> _WHAT TO PRODUCE_:
Starting at the line that contains "Definition vendor : Type" and ending at the line that contains "Record NvCVImage : Type", the lines below are to be given again exactly, with nothing added.

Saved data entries
(** * StreamFX video denoising filter: the instance, its provider backend
      and the size policy

    A shallow embedding of [source/filters/filter-video-denoising.cpp]
    (namespace [streamfx::filter::video_denoising]) as built with
    [ENABLE_FILTER_VIDEO_DENOISING_NVIDIA] defined, followed by the
    properties of the size policy, of the provider backend and of the
    instance state machine.

    Conventions.
    - [uint32_t] values are integers of [Z] in the range [0, 2^32).
    - [double] values are modelled by [Double.double]: IEEE-754 binary64
      with round-to-nearest-even, restricted to what the program computes
      (non-negative numbers, the division 0/0 and x/0).
    - A member function of the instance becomes a function from the state
      before the call to an [outcome]: normal return, a C++ exception
      leaving the function, or a null [shared_ptr] dereference.
    - Results of vendor SDK calls and of host (libobs) calls are inputs of
      the functions that make them. *)

From Stdlib Require Import ZArith Lia Bool List String.
From Stdlib Require Import Floats.SpecFloat.
Import ListNotations.
Open Scope Z_scope.

(** ** Double precision arithmetic *)

Module Double.

(** A binary64 value of the program: the non-negative number [m * 2^e],
    positive infinity, or not-a-number. *)
Inductive double : Type :=
| Finite (m e : Z)
| Inf
| NaN.

(** Numerator and denominator of [n / d * 2^(-e)]. *)
Definition scale_num (e n : Z) : Z := n * 2 ^ Z.max 0 (- e).
Definition scale_den (e d : Z) : Z := d * 2 ^ Z.max 0 e.

(** The integer nearest to [N / D], ties to even. *)
Definition nearest_even (N D : Z) : Z :=
  let q := N / D in
  match 2 * (N mod D) ?= D with
  | Lt => q
  | Gt => q + 1
  | Eq => if Z.even q then q else q + 1
  end.

(** The exponent [e] with [2^52 <= n / d * 2^(-e) < 2^53]. *)
Definition exponent (n d : Z) : Z :=
  let e0 := Z.log2 n - Z.log2 d - 53 in
  if 2 ^ 53 * scale_den e0 d <=? scale_num e0 n then e0 + 1 else e0.

(** The binary64 number nearest to the rational [n / d], for [0 <= n]
    and [0 < d]: a 53 bit significand, ties to even. *)
Definition round_ratio (n d : Z) : double :=
  if n =? 0 then Finite 0 0
  else
    let e := exponent n d in
    Finite (nearest_even (scale_num e n) (scale_den e d)) e.

(** [static_cast<double>(x)] of a [uint32_t]: exact. *)
Definition of_uint32 (x : Z) : double := Finite x 0.

(** [a / b]. *)
Definition div (a b : double) : double :=
  match a, b with
  | NaN, _ | _, NaN => NaN
  | Inf, Inf => NaN
  | Inf, Finite _ _ => Inf
  | Finite _ _, Inf => Finite 0 0
  | Finite m1 e1, Finite m2 e2 =>
      if m2 =? 0 then (if m1 =? 0 then NaN else Inf)
      else round_ratio (scale_num (e2 - e1) m1) (scale_den (e2 - e1) m2)
  end.

(** [a * b]. *)
Definition mul (a b : double) : double :=
  match a, b with
  | NaN, _ | _, NaN => NaN
  | Inf, Inf => Inf
  | Inf, Finite m _ | Finite m _, Inf => if m =? 0 then NaN else Inf
  | Finite m1 e1, Finite m2 e2 =>
      round_ratio (scale_num (- (e1 + e2)) (m1 * m2))
                  (scale_den (- (e1 + e2)) 1)
  end.

(** C's [round]: the nearest integral value, halfway cases away from
    zero. *)
Definition round (a : double) : double :=
  match a with
  | Finite m e =>
      if 0 <=? e then Finite m e
      else Finite ((2 * m + 2 ^ (- e)) / (2 * 2 ^ (- e))) 0
  | _ => a
  end.

(** [static_cast<uint32_t>(a)]: truncation; the conversion is undefined
    (here [None]) for NaN, infinity and values of 2^32 or more. *)
Definition to_uint32 (a : double) : option Z :=
  match a with
  | Finite m e =>
      let t := if 0 <=? e then m * 2 ^ e else m / 2 ^ (- e) in
      if t <? 2 ^ 32 then Some t else None
  | _ => None
  end.

(** The same value in the Standard Library's specification of IEEE-754
    arithmetic, to compare the operations above with [SFdiv] and
    [SFmul] at precision 53 and maximal exponent 1024. *)
Definition to_spec (a : double) : spec_float :=
  match a with
  | Finite m e => binary_normalize 53 1024 m e false
  | Inf => S754_infinity false
  | NaN => S754_nan
  end.

End Double.

(** ** The size policy *)

(** [std::clamp<uint32_t>(v, lo, hi)]. *)
Definition clamp (v lo hi : Z) : Z :=
  if v <? lo then lo else if hi <? v then hi else v.

(** [video_denoising_instance::resize_nvidia_noise_removal(x, y)]. *)
Definition resize_nvidia_noise_removal (x y : Z) : option (Z * Z) :=
  if y <? x then
    (* Dominant Width *)
    let ar := Double.div (Double.of_uint32 y) (Double.of_uint32 x) in
    let rx := clamp x 142 1920 in
    match Double.to_uint32 (Double.round (Double.mul (Double.of_uint32 rx) ar)) with
    | Some ry => Some (rx, ry)
    | None => None
    end
  else
    (* Dominant Height *)
    let ar := Double.div (Double.of_uint32 x) (Double.of_uint32 y) in
    let ry := clamp y 80 1080 in
    match Double.to_uint32 (Double.round (Double.mul (Double.of_uint32 ry) ar)) with
    | Some rx => Some (rx, ry)
    | None => None
    end.

(** ** Providers *)

(** Modelled from the spec: the enumeration [denoise_provider] is declared
    in [filter-video-denoising.hpp], which is not part of the sources at
    hand; the settings schema gives [0 = Automatic] and
    [1 = NvidiaVideoNoiseRemoval].  A provider is the integer that
    [static_cast<denoise_provider>(obs_data_get_int(..))] yields, so values
    without an enumerator are representable, as they are in the code. *)
Definition denoise_provider : Type := Z.
Definition AUTOMATIC : denoise_provider := 0.
Definition NVIDIA_VIDEO_NOISE_REMOVAL : denoise_provider := 1.

Definition ST : string := "Filter.VideoDenoising".
Definition ST_PROVIDER : string := ST ++ ".Provider".
Definition ST_PROVIDER_NVIDIA_VIDEO_NOISE_REMOVAL : string :=
  ST_PROVIDER ++ ".NVIDIAVideoNoiseRemoval".

(** [static denoise_provider provider_priority[]]. *)
Definition provider_priority : list denoise_provider :=
  [NVIDIA_VIDEO_NOISE_REMOVAL].

(** [D_TRANSLATE(key)]: the localisation lookup, taken as the key. *)
Definition D_TRANSLATE (key : string) : string := key.

(** The switch block of [video_render] that lets the provider restrict the
    size (lines 162 to 173): the size policy of a provider. *)
Definition size_policy (p : denoise_provider) (width height : Z) : option (Z * Z) :=
  if p =? NVIDIA_VIDEO_NOISE_REMOVAL then resize_nvidia_noise_removal width height
  else Some (width, height).

(** Second definition, following the words of the specification: the
    side that is not dominant is [round(clamped * other / dominant)] in
    exact arithmetic, halfway cases away from zero. *)
Definition round_div (n d : Z) : Z := (2 * n + d) / (2 * d).

Definition size_policy_spec (p : denoise_provider) (width height : Z) : Z * Z :=
  if p =? NVIDIA_VIDEO_NOISE_REMOVAL then
    if height <? width then
      let cw := clamp width 142 1920 in (cw, round_div (cw * height) width)
    else
      let ch := clamp height 80 1080 in (round_div (ch * width) height, ch)
  else (width, height).

(** [n / d] lies exactly halfway between two integers. *)
Definition halfway (n d : Z) : Prop := (2 * n) mod (2 * d) = d.

(** [r] is an integer nearest to [n / d]. *)
Definition nearest (r n d : Z) : Prop :=
  (2 * r - 1) * d <= 2 * n <= (2 * r + 1) * d.

(** ** Outcomes *)

(** How a call of a member function ends: it returns, a C++ exception
    leaves it, or it dereferences a null [shared_ptr]. *)
Inductive outcome (A : Type) : Type :=
| Ok (a : A)
| Throw (what : string)
| Fault.
Arguments Ok {A} a.
Arguments Throw {A} what.
Arguments Fault {A}.

(** [denoise_provider_to_string]. *)
Definition denoise_provider_to_string (provider : denoise_provider) : outcome string :=
  if provider =? NVIDIA_VIDEO_NOISE_REMOVAL
  then Ok (D_TRANSLATE ST_PROVIDER_NVIDIA_VIDEO_NOISE_REMOVAL)
  else Throw "Missing Conversion Entry".

(** ** Collaborators: vendor SDK, host, worker pool *)

(** The two surfaces of the NVIDIA backend. *)
Inductive surface : Type := input_surface | output_surface.

(** The vendor calls whose result the code inspects.  The three [get]
    calls return or throw; the image calls return a result code. *)
Inductive vendor_call : Type :=
| cuda_obs_get
| cv_get
| vfx_get
| UnmapResource (s : surface)
| InitFromD3D11Texture (s : surface)
| MapResource (s : surface).

(** The answers of the vendor SDK during one operation: [true] is
    [result::SUCCESS], respectively a [get] that returns. *)
Definition vendor : Type := vendor_call -> bool.

(** A GPU texture: the object and its dimensions. *)
Record texture : Type := {
  tex_id : nat;
  tex_width : Z;
  tex_height : Z
}.

(** The cross-API image descriptor [NvCVImage]; the code reads its width
    only.  A descriptor starts zeroed and [NvCVImage_Dealloc] zeroes it. *)
Record NvCVImage : Type := {
  cvi_width : Z;
  cvi_height : Z
}.
Definition cvi_empty : NvCVImage := {| cvi_width := 0; cvi_height := 0 |}.
Definition cvi_of_texture (t : texture) : NvCVImage :=
  {| cvi_width := tex_width t; cvi_height := tex_height t |}.

(** A source of the host. *)
Record obs_source : Type := {
  base_width : Z;
  base_height : Z
}.

(** [obs_source_get_base_width] and [obs_source_get_base_height]: libobs
    answers 0 for a null source. *)
Definition obs_source_get_base_width (target : option obs_source) : Z :=
  match target with Some s => base_width s | None => 0 end.
Definition obs_source_get_base_height (target : option obs_source) : Z :=
  match target with Some s => base_height s | None => 0 end.

(** What the host answers during one render tick. *)
Record host : Type := {
  obs_filter_get_target : option obs_source;
  obs_filter_get_parent : option obs_source;
  obs_source_process_filter_begin : bool;
  gs_framebuffer_srgb_enabled : bool;
  gs_get_linear_srgb : bool;
  (** how often [gs_effect_loop(effect, "Draw")] answers true *)
  gs_effect_loop : nat
}.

> _RESULT OF THE TASK_:
Definition vendor : Type := vendor_call -> bool.

(** A GPU texture: the object and its dimensions. *)
Record texture : Type := {
  tex_id : nat;
  tex_width : Z;
  tex_height : Z
}.

(** The cross-API image descriptor [NvCVImage]; the code reads its width
    only.  A descriptor starts zeroed and [NvCVImage_Dealloc] zeroes it. *)
Record NvCVImage : Type := {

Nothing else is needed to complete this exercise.